Uses fgbio-style read structure notation:
- `M` = Molecular barcode (UMI)
- `T` = Template
- `S` = Skip (ignored bases)
- `B` = Sample barcode
- `+` = Variable length (consumes remaining bases)

Examples:
- `8M142T` = 8bp UMI followed by 142bp template
- `8M+T` = 8bp UMI followed by variable-length template
- `+T` = All template (no UMI)

### Family Size Distributions

Three distribution types are supported:

1. **Log-normal** (default): Natural for PCR amplification
   - Parameters: `--family-size-mean`, `--family-size-stddev`

2. **Negative binomial**: Alternative PCR model
   - Parameters: `--family-size-r`, `--family-size-p`

3. **Empirical**: Load from `fgumi group -f` histogram output
   - Parameter: `--family-size-dist /path/to/histogram.tsv`

### Quality Score Model

Quality scores follow a three-phase model:

1. **Warmup** (positions 0 to `warmup-bases`): Quality ramps from `warmup-quality` to `peak-quality`
2. **Peak** (positions `warmup-bases` to `decay-start`): Quality stays at `peak-quality`
3. **Decay** (positions after `decay-start`): Quality decreases by `decay-rate` per base

R2 reads have an additional offset (`r2-quality-offset`, typically -2) applied.

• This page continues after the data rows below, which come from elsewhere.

(* ===== verification/DenseFeed.v ===== *)
(** * The dense book refines the list of resting orders

    [represents b m]: the pool, free list, index, level queues and bitmaps of
    [b] hold exactly the resting orders [m], oldest first.  Construction
    establishes it and every direct market-data operation ([feed_add],
    [feed_reduce], [feed_delete], [feed_replace]) acts as its counterpart of
    [BookSpec]. *)

From S2P Require Import Prelude OpenAddressing OrderIndex BookTypes DenseBook Bitmap.
From S2P Require Import LinkedQueue BookFacts DenseQueues.
Import DensePriceOrderBook.

(** ** The invariant *)

(** The free list, threaded through [free_next]. *)
Abbreviation free_chain := (LinkedQueue.free_chain free_next kInvalid).

Record pool_ok (b : t) (used : list Z) : Prop := {
  pool_free : exists fl, free_chain (_nodes b) (_free b) fl /\
    used ++ fl ≡ₚ seqZ 0 (alen (_nodes b));
  pool_active : _active b = Z.of_nat (length used);
  pool_bound : alen (_nodes b) <= kInvalid
}.

Record index_ok (b : t) (used : list Z) : Prop := {
  index_wf : FixedOrderIndex.wf (_index b);
  index_room : alen (_nodes b) + 1 < FixedOrderIndex._capacity (_index b);
  index_view : forall k i,
    FixedOrderIndex.view (_index b) !! k = Some i <-> i ∈ used /\ id (node b i) = k;
  index_ids : forall i, i ∈ used -> valid_id (id (node b i)) = true
}.

Definition order_ok (b : t) (n : Node) : Prop :=
  0 <= remaining n < 2 ^ 64 /\ price_index b (price n) = Some (level n) /\ price n < 2 ^ 63.

Definition queues_of (b : t) (l : list Z) : Side -> Z -> list Z :=
  fun s lv => filter (fun i => side (node b i) = s /\ level (node b i) = lv) l.

(** [l] are the resting nodes, oldest first; [x] the nodes in hand. *)
Record core_ok (b : t) (l x : list Z) : Prop := {
  core_queues : queues_ok b (queues_of b l);
  core_pool : pool_ok b (l ++ x);
  core_index : index_ok b (l ++ x);
  core_orders : forall i, i ∈ l -> order_ok b (node b i);
  core_geometry : 0 <= _minimum_price b /\ _order_capacity b = alen (_nodes b)
}.

Definition live (b : t) (l : list Z) : Prop := forall i, i ∈ l -> 0 < remaining (node b i).

Definition resting (b : t) (i : Z) : Resting :=
  mkResting (id (node b i)) (side (node b i)) (price (node b i)) (remaining (node b i)).

Definition orders (b : t) (l : list Z) : list Resting := map (resting b) l.

Definition represents (b : t) (m : list Resting) : Prop :=
  exists l, core_ok b l [] /\ live b l /\ orders b l = m.

(** ** Facts the invariant gives *)

Section facts.
Context (b : t) (l x : list Z).
Hypothesis Hok : core_ok b l x.

Lemma used_nodup : NoDup (l ++ x).
Proof.
  destruct (pool_free _ _ (core_pool _ _ _ Hok)) as (fl & _ & Hperm).
  assert (NoDup ((l ++ x) ++ fl)) as Hnd by (rewrite Hperm; apply NoDup_seqZ).
  by apply NoDup_app in Hnd as [? _].
Qed.

Lemma used_range i : i ∈ l ++ x -> 0 <= i < alen (_nodes b).
Proof.
  intros Hi. destruct (pool_free _ _ (core_pool _ _ _ Hok)) as (fl & _ & Hperm).
  assert (i ∈ seqZ 0 (alen (_nodes b))) as Hs.
  { rewrite <- Hperm. apply elem_of_app. by left. }
  apply elem_of_seqZ in Hs. lia.
Qed.
(* ===== verification/DenseQueries.v ===== *)
(** * Construction and queries of the dense book

    [make] establishes [represents], and every query ([best_bid], [best_ask],
    [level_quantity], [visit_level], [remaining], [contains],
    [active_orders]) reads its counterpart of [BookSpec] off the represented
    orders.  Together with [DenseFeed.run_represents] this makes the book
    indistinguishable from the list of resting orders. *)

From S2P Require Import Prelude OpenAddressing OrderIndex BookTypes DenseBook Bitmap.
From S2P Require Import LinkedQueue DenseQueues DenseFeed BookFacts.
Import DensePriceOrderBook.

(** ** Construction *)

Section make.
Context (cap minimum tick lc : Z).
Hypothesis Hcap : 0 <= cap < 2 ^ 32.
Hypothesis Hlc : 0 <= lc <= 2 ^ 32 - 64.

Let pool : list Node := map (fresh_node cap) (seqZ 0 cap).

Let pool_len : alen pool = cap.
Proof. unfold pool, alen. rewrite length_map, length_seqZ. lia. Qed.

Let pool_at i : 0 <= i < cap -> pool.[i] = fresh_node cap i.
Proof.
  intros Hi. unfold pool, aget. apply list_lookup_total_correct.
  rewrite list_lookup_fmap, lookup_seqZ_lt by lia. simpl. do 2 f_equal. lia.
Qed.

Let fresh_chain n i :
  i + Z.of_nat n = cap -> 0 <= i ->
  free_chain pool (if i <? cap then i else kInvalid) (seqZ i (Z.of_nat n)).
Proof.
  revert i. induction n as [|n IH]; intros i Hn Hi.
  - rewrite seqZ_nil by lia. simpl. destruct (Z.ltb_spec i cap); [lia|done].
  - rewrite seqZ_cons by lia. destruct (Z.ltb_spec i cap); [|lia]. simpl. split; [done|].
    rewrite pool_at by lia. unfold fresh_node. updates. cbn [free_next].
    replace (Z.pred (Z.of_nat (S n))) with (Z.of_nat n) by lia.
    replace (Z.succ i) with (i + 1) by lia. apply IH; lia.
Qed.

Lemma make_represents :
  0 <= minimum -> exists b, make cap minimum tick lc = Some b /\ represents b [] /\
    geometry b = (cap, minimum, tick, lc).
Proof.
  intros Hmin. unfold make.
  destruct (FixedOrderIndex.index_make_ok cap) as (ix & -> & Hwf & Hv & H8 & H4); [lia|].
  cbn [mbind option_bind]. eexists. split; [done|]. split; [|done]. exists [].
  split_and!; [|intros i Hi; by apply elem_of_nil in Hi|done]. fold pool.
  pose proof (bitmap_words_ok lc Hlc) as [Hw Hw0].
  constructor.
  - constructor; cbn.
    + rewrite pool_len. unfold kInvalid. lia.
    + intros []; cbn; unfold alen; rewrite length_replicate; lia.
    + assert (forall s, occ_ok s lc (replicate (Z.to_nat (bitmap_words lc)) 0) kInvalid
        (fun _ => false)) as Hocc.
      { intros s. constructor; [done| | |done| |by left].
        - rewrite alen_replicate. lia.
        - intros w. rewrite alen_replicate. intros Hr. rewrite aget_replicate by lia. lia.
        - intros x. rewrite alen_replicate. intros Hx. unfold occupied.
          rewrite word_index, aget_replicate by dlia. apply Z.bits_0. }
      intros []; apply Hocc.
    + intros. apply NoDup_nil_2.
    + intros s lv i Hi. by apply elem_of_nil in Hi.
    + intros [] lv Hlv; cbn; rewrite aget_replicate by lia; by constructor.
  - constructor; cbn; [|done|rewrite pool_len; unfold kInvalid; lia].
    exists (seqZ 0 cap). rewrite pool_len. split; [|done].
    pose proof (fresh_chain (Z.to_nat cap) 0 ltac:(lia) ltac:(lia)) as Hc.
    rewrite Z2Nat.id in Hc by lia. destruct (Z.ltb_spec 0 cap), (Z.eqb_spec cap 0); done || lia.
  - constructor; cbn; [done|rewrite pool_len; lia| |intros i Hi; by apply elem_of_nil in Hi].
    intros k i. rewrite Hv, lookup_empty, elem_of_nil. split; [done|tauto].
  - intros i Hi. by apply elem_of_nil in Hi.
  - cbn. by rewrite pool_len.
Qed.
End make.

Lemma core_count (b : t) l x : core_ok b l x -> 0 <= _level_count b <= 2 ^ 32 - 64.
Proof. intros Hok. apply (occ_count _ _ _ _ _ (q_occ _ _ (core_queues _ _ _ Hok) Buy)). Qed.

(** Equal levels are equal prices. *)
Lemma level_price_inj (b : t) l i p lv :
  core_ok b l [] -> i ∈ l -> price_index b p = Some lv ->
  p < 2 ^ 63 ->
  level (node b i) = lv <-> price (node b i) = p.
Proof.
  intros Hok Hi Hp Hpb. destruct (core_orders _ _ _ Hok i Hi) as (_ & Ho & Hbound).
  pose proof (core_count b l [] Hok). pose proof (core_geometry _ _ _ Hok) as [Hmin _].
  split; [|intros Hip; rewrite Hip, Hp in Ho; by simplify_eq].
  intros <-. apply price_index_spec in Ho as (_ & _ & ->); [|lia..].
  by apply price_index_spec in Hp as (_ & _ & ->); [|lia..].
Qed.

(** ** Reading one order *)

Section queries.
Context (b : t) (m : list Resting).
Hypothesis Hrep : represents b m.

Lemma contains_represents k : contains b k = bool_decide (is_Some (BookSpec.lookup m k)).
Proof.
  unfold contains. destruct (decide (k = u64_max)) as [->|Hk].
  { by rewrite find_max, (represents_lookup_max b m). }
  destruct (represents_find b m k Hrep Hk) as [[-> ->]|(Hf & -> & _)]; [done|].
  destruct (Z.eqb_spec (FixedOrderIndex.find (_index b) k) kInvalid); [done|].
  by rewrite bool_decide_true by (by eexists).
Qed.

Lemma remaining_represents k :
  remaining_of b k = from_option rest_remaining 0 (BookSpec.lookup m k).
Proof.
  unfold remaining_of. destruct (decide (k = u64_max)) as [->|Hk].
  { by rewrite find_max, (represents_lookup_max b m). }
  destruct (represents_find b m k Hrep Hk) as [[-> ->]|(Hf & -> & _)]; [done|].
  by destruct (Z.eqb_spec (FixedOrderIndex.find (_index b) k) kInvalid).
Qed.

Lemma active_represents : active_orders b = Z.of_nat (length m).
Proof.
  destruct Hrep as (l & Hok & _ & <-). unfold active_orders.
  rewrite (pool_active _ _ (core_pool _ _ _ Hok)), app_nil_r. unfold orders. by rewrite length_map.
Qed.

(** ** Reading a level *)

Let count_ok : 0 <= _level_count b <= 2 ^ 32 - 64.
Proof. destruct Hrep as (l & Hok & _). by apply (core_count b l []). Qed.

Lemma queue_represents s p lv :
  p < 2 ^ 63 -> price_index b p = Some lv ->
  exists l, core_ok b l [] /\ orders b l = m /\
    BookSpec.queue m s p = orders b (queues_of b l s lv).
Proof.
  intros Hpb Hp. destruct Hrep as (l & Hok & _ & Hm). exists l. split_and!; [done..|].
  rewrite <- Hm.
  unfold BookSpec.queue, queues_of, orders.
  assert (forall l', l' ⊆ l -> filter (fun o => rest_side o = s /\ rest_price o = p)
      (map (resting b) l') =
    map (resting b) (filter (fun i => side (node b i) = s /\ level (node b i) = lv) l'))
    as Haux; [|by apply Haux].
  induction l' as [|i l' IH]; intros Hs; [done|]. simpl. rewrite !filter_cons, IH by set_solver.
  assert (i ∈ l) as Hi by set_solver.
  pose proof (level_price_inj b l i p lv Hok Hi Hp Hpb). simpl.
  repeat case_decide; naive_solver.
Qed.

Lemma queue_out_of_grid s p :
  price_index b p = None -> BookSpec.queue m s p = [].
Proof.
  intros Hp. destruct Hrep as (l & Hok & _ & <-). unfold BookSpec.queue.
  apply filter_false. unfold orders. rewrite Forall_fmap, Forall_forall.
  intros i Hi [_ Hpi]. simpl in Hpi. destruct (core_orders _ _ _ Hok i Hi) as (_ & Ho & _). congruence.
Qed.

Lemma sum_remaining_orders q :
  sum_remaining (_nodes b) q = foldr (fun o acc => rest_remaining o + acc) 0 (orders b q).
Proof. induction q as [|i q IH]; [done|]. simpl. by rewrite IH. Qed.

Lemma level_quantity_represents s p :
  p < 2 ^ 63 -> level_quantity b s p = u64 (BookSpec.level_quantity m s p).
Proof.
  intros Hpb. unfold level_quantity, BookSpec.level_quantity.
  destruct (price_index b p) as [lv|] eqn:Hp; [|by rewrite queue_out_of_grid].
  destruct (queue_represents s p lv Hpb Hp) as (l & Hok & _ & ->).
  apply (price_index_range b) in Hp; [|done].
  rewrite (level_total _ _ _ (q_level _ _ (core_queues _ _ _ Hok) s lv Hp)).
  by rewrite sum_remaining_orders.
Qed.

Lemma visit_loop_walk fuel i :
  visit_loop fuel b i =
    map (fun j => (id (node b j), remaining (node b j))) (walk next kInvalid fuel (_nodes b) i).
Proof.
  revert i. induction fuel as [|fuel IH]; intros i; [done|]. simpl.
  destruct (i =? kInvalid); [done|]. simpl. by rewrite IH.
Qed.

Lemma visit_level_represents s p :
  p < 2 ^ 63 ->
  visit_level b s p = map (fun o => (rest_id o, rest_remaining o)) (BookSpec.queue m s p).
Proof.
  intros Hpb. unfold visit_level.
  destruct (price_index b p) as [lv|] eqn:Hp; [|by rewrite queue_out_of_grid].
  destruct (queue_represents s p lv Hpb Hp) as (l & Hok & _ & ->).
  apply (price_index_range b) in Hp; [|done]. pose proof (core_queues _ _ _ Hok) as Hq.
  destruct (q_level _ _ Hq s lv Hp) as [-> _ Hlinks _]. rewrite visit_loop_walk.
  rewrite (walk_linked previous next kInvalid _ _ kInvalid); [|..|done].
  - unfold orders. rewrite map_map. done.
  - assert (length (queues_of b l s lv) <= length l)%nat by apply length_filter.
    pose proof (used_length _ _ _ Hok) as Hu. rewrite app_nil_r in Hu. unfold alen in Hu. lia.
  - intros i Hi. by apply (queues_ok_valid b (queues_of b l) s lv).
Qed.
End queries.

(** ** The best level and price-time priority *)

Lemma filter_head_split {A} (P : A -> Prop) `{!forall x, Decision (P x)} l i q :
  filter P l = i :: q ->
  exists l1 l2, l = l1 ++ i :: l2 /\ P i /\ forall j, j ∈ l1 -> ~ P j.
Proof.
  induction l as [|x l IH]; [done|]. rewrite filter_cons. case_decide as Hx.
  - intros [= -> _]. exists [], l. split_and!; [done..|]. intros j Hj. by apply elem_of_nil in Hj.
  - intros (l1 & l2 & -> & Hi & Hn)%IH. exists (x :: l1), l2. split_and!; [done..|].
    intros j [->|Hj]%elem_of_cons; auto.
Qed.

Section best.
Context (b : t) (l x : list Z) (s : Side).
Hypothesis Hok : core_ok b l x.

Lemma order_price i : i ∈ l -> 0 < _tick_size b /\ price (node b i) = level_price b (level (node b i)).
Proof.
  intros Hi. destruct (core_orders _ _ _ Hok i Hi) as (_ & Ho & Hb).
  pose proof (core_geometry _ _ _ Hok) as [Hm _].
  by apply price_index_spec in Ho as (? & _ & ?); [|by apply (core_count b l x)|lia].
Qed.

Lemma nearer_better i j :
  i ∈ l -> j ∈ l ->
  BookSpec.better s (price (node b i)) (price (node b j)) = true <->
    nearer s (level (node b i)) (level (node b j)).
Proof.
  intros Hi Hj. destruct (order_price i Hi) as [Ht ->]. destruct (order_price j Hj) as [_ ->].
  unfold BookSpec.better, level_price. destruct s; simpl; rewrite Z.ltb_lt; nia.
Qed.

(** The head of the best level has price-time priority. *)
Lemma best_cases :
  (best b s = kInvalid /\ forall i, i ∈ l -> side (node b i) <> s) \/
  exists i, best b s <> kInvalid /\ head (levels b s).[best b s] = i /\ i ∈ l /\
    side (node b i) = s /\ level (node b i) = best b s /\
    price (node b i) = level_price b (best b s) /\
    BookSpec.best_order (orders b l) s = Some (resting b i) /\
    previous (node b i) = kInvalid.
Proof.
  pose proof (core_queues _ _ _ Hok) as Hq. pose proof (q_occ _ _ Hq s) as Hocc.
  destruct (occ_best _ _ _ _ _ Hocc) as [[-> Hn]|[Hb Hn]]; [left|right].
  - split; [done|]. intros i Hi <-. specialize (Hn (level (node b i))).
    pose proof (resting_in_queue b l i Hi) as Hin. by destruct (queues_of _ _ _ _); [set_solver|].
  - apply (occ_range _ _ _ _ _ Hocc) in Hb as Hr. pose proof (occ_count _ _ _ _ _ Hocc).
    destruct (queues_of b l s (best b s)) as [|i q] eqn:E; [done|]. exists i.
    pose proof (q_level _ _ Hq s (best b s) Hr) as Hl. rewrite E in Hl.
    destruct (filter_head_split _ _ _ _ E) as (l1 & l2 & Heq & [Hs Hlv] & Hn1).
    assert (i ∈ l) as Hi by (rewrite Heq; set_solver).
    split_and!; auto; [unfold kInvalid; lia|by rewrite (level_head _ _ _ Hl)| | |].
    + rewrite <- Hlv. by apply order_price.
    + assert (forall j, j ∈ l -> side (node b j) = s -> ~ nearer s (level (node b j)) (best b s)) as Hnear.
      { intros j Hj Hsj Hnj%Hn. pose proof (resting_in_queue b l j Hj) as Hin. rewrite Hsj in Hin.
        by destruct (queues_of b l s (level (node b j))); [set_solver|]. }
      assert (forall j, j ∈ l1 ++ i :: l2 -> j ∈ l) as Hin by (by rewrite Heq).
      rewrite Heq. unfold orders. rewrite map_app. simpl.
      apply best_order_intro; [done|..]; intros o (j & -> & Hj)%list_elem_of_fmap Hsj; simpl in *.
      * assert (j ∈ l) as Hjl by (apply Hin; set_solver). apply nearer_better; [done|done|].
        rewrite Hlv. specialize (Hnear j Hjl Hsj).
        assert (level (node b j) <> best b s) by (intros ?; by apply (Hn1 j)).
        destruct s; simpl in *; lia.
      * assert (j ∈ l) as Hjl by (apply Hin; set_solver). apply not_true_is_false.
        rewrite nearer_better by done. rewrite Hlv. by apply Hnear.
    + pose proof (level_links _ _ _ Hl) as Hlk. by apply Hlk.
Qed.
End best.

Definition best_price_of (b : t) (s : Side) : Z := match s with Buy => best_bid b | Sell => best_ask b end.

Lemma best_represents b m s :
  represents b m -> best_price_of b s = default 0 (BookSpec.best_price m s).
Proof.
  intros (l & Hok & _ & <-). unfold best_price_of, BookSpec.best_price.
  assert (best_price_of b s = if best b s =? kInvalid then 0 else level_price b (best b s)) as Hbp
    by by destruct s.
  unfold best_price_of in Hbp. rewrite Hbp.
  destruct (best_cases b l [] s Hok) as [[-> Hn]|(i & Hv & _ & _ & _ & _ & Hp & -> & _)].
  - rewrite Z.eqb_refl, best_order_none; [done|].
    intros o (i & -> & Hi)%list_elem_of_fmap. by apply Hn.
  - destruct (Z.eqb_spec (best b s) kInvalid); [done|]. simpl. by rewrite Hp.
Qed.
(* ===== verification/DenseMatch.v ===== *)
(** * Matching in the dense book refines price-time matching

    [match_level] and [match_loop] walk the opposite side level by level,
    maker by maker; the specification trades, round by round, with the resting
    order that has price-time priority.  They make the same calls on the sink
    and leave the same orders resting.  [submit], [cancel] and [modify] follow. *)

From S2P Require Import Prelude OpenAddressing OrderIndex BookTypes DenseBook Bitmap.
From S2P Require Import LinkedQueue DenseQueues DenseFeed BookFacts DenseQueries.
Import DensePriceOrderBook.

(** ** Unlinking a filled head is unlinking *)

Lemma upd_level_id b s lv f : f (levels b s).[lv] = (levels b s).[lv] -> upd_level b s lv f = b.
Proof. intros Hf. destruct b, s; unfold upd_level; updates; cbn in *; by rewrite Hf, aset_aget. Qed.

Lemma unlink_filled_eq b Q s lv i q2 :
  queues_ok b Q -> Q s lv = i :: q2 -> remaining (node b i) = 0 -> unlink_filled b i lv = unlink b i.
Proof.
  intros Hok Hq H0.
  destruct (unlink_place b Q i lv s [] q2 Hok Hq) as (Es & El & Ep & En). simpl in Ep.
  assert (0 <= lv < _level_count b) as Hlv.
  { apply (queues_ok_range b Q s lv i Hok). rewrite Hq. by left. }
  pose proof (unlink_next_range b Q i lv s [] q2 Hok Hq) as Hn.
  assert (0 <= i) by (apply (q_in _ _ Hok s lv); rewrite Hq; by left).
  destruct (q_level _ _ Hok s lv Hlv) as [_ _ _ Htot].
  assert (forall X, remaining (node X i) = 0 ->
    total_quantity (levels X s).[lv] = total_quantity (levels b s).[lv] ->
    upd_level X s lv (fun l => l <| total_quantity ::= fun q => u64 (q - remaining (node X i)) |>) = X)
    as Hid.
  { intros X HX HT. apply upd_level_id. rewrite HX. destruct (levels X s).[lv] as [h t q].
    updates. simpl in *. f_equal. rewrite Z.sub_0_r, HT, Htot. unfold wrap. apply Z.mod_mod. lia. }
  unfold unlink_filled, unlink. rewrite Ep, Es, El, Z.eqb_refl. cbn [negb]. cbn zeta.
  set (b1 := upd_level b s lv (fun l => l <| head := next (node b i) |>)).
  assert (node b1 i = node b i) as Hb1 by (unfold node, b1; by rewrite nodes_upd_level).
  rewrite Hb1, Ep. destruct (Z.eqb_spec (next (node b i)) kInvalid) as [E|E]; cbn [negb].
  - rewrite Hid; [done|unfold node in *; by rewrite nodes_upd_level, Hb1|].
    unfold b1. rewrite !levels_upd_level_eq, !aget_aset_eq by (autorewrite with arr; rewrite (q_levels _ _ Hok); lia).
    done.
  - rewrite Hid; [done| |].
    + destruct (Hn E). unfold node in *. rewrite nodes_upd_node, aget_aset_ne, Hb1; [done|lia|lia|done].
    + unfold b1. rewrite levels_upd_node, levels_upd_level_eq, aget_aset_eq by (rewrite (q_levels _ _ Hok); lia).
      done.
Qed.

(** ** Updates of one node *)

(** The fields of a resting node the book depends on. *)
Definition relevant (n : Node) : Node := n <| state := New |>.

### Template-Coordinate Sorting

For `mapped-reads` and `grouped-reads`, output is sorted by template coordinate:
- Primary sort: 5' position of the leftmost read in the pair
- Secondary sort: Read name (for determinism)

BAM header includes: `SO:unsorted`, `GO:query`, `SS:template-coordinate`

### High-Depth Benchmarking

To benchmark the MIH (Multiple Identical Hits) optimization in `fgumi group`, use the position distribution options to create data with many UMIs at few positions:

```bash
# 100 positions, each with 500 unique UMIs, ~10 reads per UMI = 500,000 reads
fgumi simulate mapped-reads \
    --output high_depth.bam \
    --truth high_depth_truth.tsv \
    --reference hg38.fa \
    --num-molecules 500000 \
    --num-positions 100 \
    --umis-per-position 500 \
    --family-size-mean 10 \
    --seed 42
```

This creates the kind of position-clustered data that stresses the UMI assignment algorithm and tests the MIH optimization path in `group`.